(* ===== verification/PrxTypes.v ===== *)
(** * Platform independent types (inc/prx_types.h)

    Structures are records.  A C union is an inductive type whose constructor
    says which member was stored last; the [as_...] functions are the reads of
    a member and keep the overlap of the IPv4 and IPv6 addresses.  A member
    that was never stored reads as zero: the structures live in messages, which
    are created zeroed.

    A structure that holds pointers ([char*], [uint8_t*]) is a record over the
    type [P] of what stands for a pointer: [IoMem.ptr] for the structures of the
    program, [bytes] for what they denote. *)
From stdpp Require Import base option list numbers.
From S2P Require Import Prelude.

Module PrxTypes.

Definition MAX_HOST_LENGTH : Z := 1025.
Definition MAX_INTERFACE_LENGTH : Z := 128.
Definition MAX_UNIX_PATH_LENGTH : Z := 108.

Definition prx_address_family_unspec : Z := 0.
Definition prx_address_family_unix : Z := 1.
Definition prx_address_family_inet : Z := 2.
Definition prx_address_family_inet6 : Z := 23.
Definition prx_address_family_proxy : Z := 28165.

(** ** C character arrays and strings *)

(** The string a [char] array holds: everything before the first 0. *)
Fixpoint cstr (a : bytes) : bytes :=
  match a with
  | [] => []
  | b :: a => if bool_decide (b = 0) then [] else b :: cstr a
  end.

(** A string: bytes without a 0. *)
Definition wf_cstr (s : bytes) : Prop := Forall (fun b => 0 < b < 2 ^ 8) s.
Lemma cstr_app s : wf_cstr s -> cstr (s ++ [0]) = s.
Proof.
  induction 1 as [|b s Hb Hs IH]; [done|]. cbn. rewrite bool_decide_eq_false_2 by lia. by rewrite IH.
Qed.

(** A [char] array of [n] bytes that holds [s], the rest zeroed. *)
Definition char_array (n : Z) (s : bytes) : bytes :=
  s ++ replicate (Z.to_nat n - length s) 0.

Definition zeros (n : Z) : bytes := replicate (Z.to_nat n) 0.

(** An array of [n] bytes that is a zero padded string. *)
Definition wf_char_array (n : Z) (a : bytes) : Prop :=
  wf_cstr (cstr a) /\ zlen (cstr a) < n /\ a = char_array n (cstr a).

(** ** Addresses *)

(** [prx_inet4_address_t] and [prx_inet6_address_t], which share storage. *)
Inductive prx_inet_un :=
| in4 (u8 : bytes)
| in6 (u8 : bytes) (scope_id : Z).

Definition as_in4 (un : prx_inet_un) : bytes :=
  match un with in4 a => a | in6 a _ => take 4 a end.
Definition as_in6 (un : prx_inet_un) : bytes :=
  match un with in4 a => a ++ zeros 12 | in6 a _ => a end.
Definition as_scope_id (un : prx_inet_un) : Z :=
  match un with in4 _ => 0 | in6 _ s => s end.

Record prx_socket_address_inet := mk_inet {
  ip_family : Z;
  ip_port : Z;
  ip_flow : Z;
  ip_un : prx_inet_un;
}.

Record prx_socket_address_proxy := mk_proxy {
  px_port : Z;
  px_flags : Z;
  px_itf_index : Z;
  px_host : bytes;        (* char[MAX_HOST_LENGTH] *)
}.

(** [prx_socket_address_t]; [sa_other]: a family that is none of the enum. *)
Inductive prx_socket_address :=
| sa_unspec
| sa_ip (ip : prx_socket_address_inet)
| sa_ux (path : bytes)    (* char[MAX_UNIX_PATH_LENGTH] *)
| sa_proxy (proxy : prx_socket_address_proxy)
| sa_other (family : Z).

Definition un_family (sa : prx_socket_address) : Z :=
  match sa with
  | sa_unspec => prx_address_family_unspec
  | sa_ip ip => ip_family ip
  | sa_ux _ => prx_address_family_unix
  | sa_proxy _ => prx_address_family_proxy
  | sa_other f => f
  end.

Definition as_ip (sa : prx_socket_address) : prx_socket_address_inet :=
  match sa with
  | sa_ip ip => ip
  | _ => {| ip_family := un_family sa; ip_port := 0; ip_flow := 0; ip_un := in4 (zeros 4) |}
  end.
Definition as_ux (sa : prx_socket_address) : bytes :=
  match sa with sa_ux p => p | _ => zeros MAX_UNIX_PATH_LENGTH end.
Definition as_proxy (sa : prx_socket_address) : prx_socket_address_proxy :=
  match sa with
  | sa_proxy p => p
  | _ => {| px_port := 0; px_flags := 0; px_itf_index := 0; px_host := zeros MAX_HOST_LENGTH |}
  end.

(** ** Resolution results, interfaces and files *)

Record prx_addrinfo (P : Type) := mk_addrinfo {
  ai_address : prx_socket_address;
  ai_reserved : Z;
  ai_name : P;
}.
Arguments mk_addrinfo {P}. Arguments ai_address {P}.
Arguments ai_reserved {P}. Arguments ai_name {P}.

Record prx_ifaddrinfo := mk_ifaddrinfo {
  ifa_address : prx_socket_address;
  ifa_prefix : Z;
  ifa_flags : Z;
  ifa_reserved : Z;
  ifa_name : bytes;       (* char[128] *)
  ifa_index : Z;
  ifa_broadcast_addr : prx_socket_address;
}.

Record prx_file_info := mk_file_info {
  fi_inode_number : Z;
  fi_device_id : Z;
  fi_type : Z;
  fi_total_size : Z;
  fi_last_atime : Z;
  fi_last_mtime : Z;
}.

Record prx_multicast_option := mk_multicast {
  mo_family : Z;
  mo_itf_index : Z;
  mo_addr : prx_inet_un;
}.

(** ** Properties *)

Definition prx_so_unknown : Z := 0.
Definition prx_so_ip_multicast_join : Z := 31.
Definition prx_so_ip_multicast_leave : Z := 32.
Definition prx_so_max : Z := 34.
Definition prx_record_type_default : Z := 100.
Definition prx_record_max : Z := 103.
Definition prx_property_type_file_info : Z := 200.
Definition prx_property_type_addrinfo : Z := 201.
Definition prx_property_type_ifaddrinfo : Z := 202.

(** The union [property]. *)
Inductive prx_property_un (P : Type) :=
| pv_value (value : Z)
| pv_mcast (mcast : prx_multicast_option)
| pv_bin (value : P) (size : Z)
| pv_file_info (file_info : prx_file_info)
| pv_addr_info (addr_info : prx_addrinfo P)
| pv_itf_info (itf_info : prx_ifaddrinfo).
Arguments pv_value {P}. Arguments pv_mcast {P}. Arguments pv_bin {P}.
Arguments pv_file_info {P}. Arguments pv_addr_info {P}. Arguments pv_itf_info {P}.

Record prx_property (P : Type) := mk_property {
  prop_type : Z;
  prop_un : prx_property_un P;
}.
Arguments mk_property {P}. Arguments prop_type {P}. Arguments prop_un {P}.

Section Views.
Context {P : Type} (null : P).
Definition as_value (u : prx_property_un P) : Z :=
  match u with pv_value v => v | _ => 0 end.
Definition as_mcast (u : prx_property_un P) : prx_multicast_option :=
  match u with pv_mcast m => m
  | _ => {| mo_family := 0; mo_itf_index := 0; mo_addr := in4 (zeros 4) |} end.
Definition as_bin (u : prx_property_un P) : P * Z :=
  match u with pv_bin p n => (p, n) | _ => (null, 0) end.
Definition as_file_info (u : prx_property_un P) : prx_file_info :=
  match u with pv_file_info f => f
  | _ => {| fi_inode_number := 0; fi_device_id := 0; fi_type := 0; fi_total_size := 0;
            fi_last_atime := 0; fi_last_mtime := 0 |} end.
Definition as_addr_info (u : prx_property_un P) : prx_addrinfo P :=
  match u with pv_addr_info a => a
  | _ => {| ai_address := sa_unspec; ai_reserved := 0; ai_name := null |} end.
Definition as_itf_info (u : prx_property_un P) : prx_ifaddrinfo :=
  match u with pv_itf_info i => i
  | _ => {| ifa_address := sa_unspec; ifa_prefix := 0; ifa_flags := 0; ifa_reserved := 0;
            ifa_name := zeros MAX_INTERFACE_LENGTH; ifa_index := 0;
            ifa_broadcast_addr := sa_unspec |} end.
End Views.

(** ** Socket properties *)

Record prx_socket_properties (P : Type) := mk_socket_properties {
  sp_family : Z;
  sp_sock_type : Z;
  sp_proto_type : Z;
  sp_flags : Z;
  sp_timeout : Z;
  sp_address : prx_socket_address;
  sp_options : list (prx_property P);      (* prx_property_t[__prx_so_max] *)
}.
Arguments mk_socket_properties {P}. Arguments sp_family {P}. Arguments sp_sock_type {P}.
Arguments sp_proto_type {P}. Arguments sp_flags {P}. Arguments sp_timeout {P}.
Arguments sp_address {P}. Arguments sp_options {P}.

(** ** Well formed values: every field in the range of its C type, arrays of
    their size, the tag of a union in agreement with the field that selects it *)

Definition wf_u8s (n : Z) (a : bytes) : Prop := wf_bytes a /\ zlen a = n.

Definition wf_inet_un (family : Z) (un : prx_inet_un) : Prop :=
  match un with
  | in4 a => family = prx_address_family_inet /\ wf_u8s 4 a
  | in6 a s => family = prx_address_family_inet6 /\ wf_u8s 16 a /\ in_u32 s
  end.

Definition wf_socket_address (sa : prx_socket_address) : Prop :=
  match sa with
  | sa_unspec => True
  | sa_ip ip => in_u16 (ip_port ip) /\ wf_inet_un (ip_family ip) (ip_un ip) /\
      match ip_un ip with in4 _ => ip_flow ip = 0 | in6 _ _ => in_u32 (ip_flow ip) end
  | sa_ux p => wf_char_array MAX_UNIX_PATH_LENGTH p
  | sa_proxy p => in_u16 (px_port p) /\ in_u16 (px_flags p) /\ in_i32 (px_itf_index p) /\
      wf_char_array MAX_HOST_LENGTH (px_host p)
  | sa_other _ => False
  end.

Definition wf_ifaddrinfo (i : prx_ifaddrinfo) : Prop :=
  wf_socket_address (ifa_address i) /\ is_u8 (ifa_prefix i) /\ is_u8 (ifa_flags i) /\
  ifa_reserved i = 0 /\ wf_char_array MAX_INTERFACE_LENGTH (ifa_name i) /\
  in_i32 (ifa_index i) /\ wf_socket_address (ifa_broadcast_addr i).

Definition wf_file_info (f : prx_file_info) : Prop :=
  in_u64 (fi_inode_number f) /\ in_u64 (fi_device_id f) /\ in_i32 (fi_type f) /\
  in_u64 (fi_total_size f) /\ in_u64 (fi_last_atime f) /\ in_u64 (fi_last_mtime f).

(** Decoding sets the scope of an IPv6 group to the interface index. *)
Definition wf_multicast (m : prx_multicast_option) : Prop :=
  in_i32 (mo_itf_index m) /\ wf_inet_un (mo_family m) (mo_addr m) /\
  match mo_addr m with in4 _ => True | in6 _ s => s = u32 (mo_itf_index m) end.
End PrxTypes.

▶ [Description of the task]: Whenever a line in the preceding entries includes the word "that", count it, and state the total alone.

▶ [Completed exercise]: 6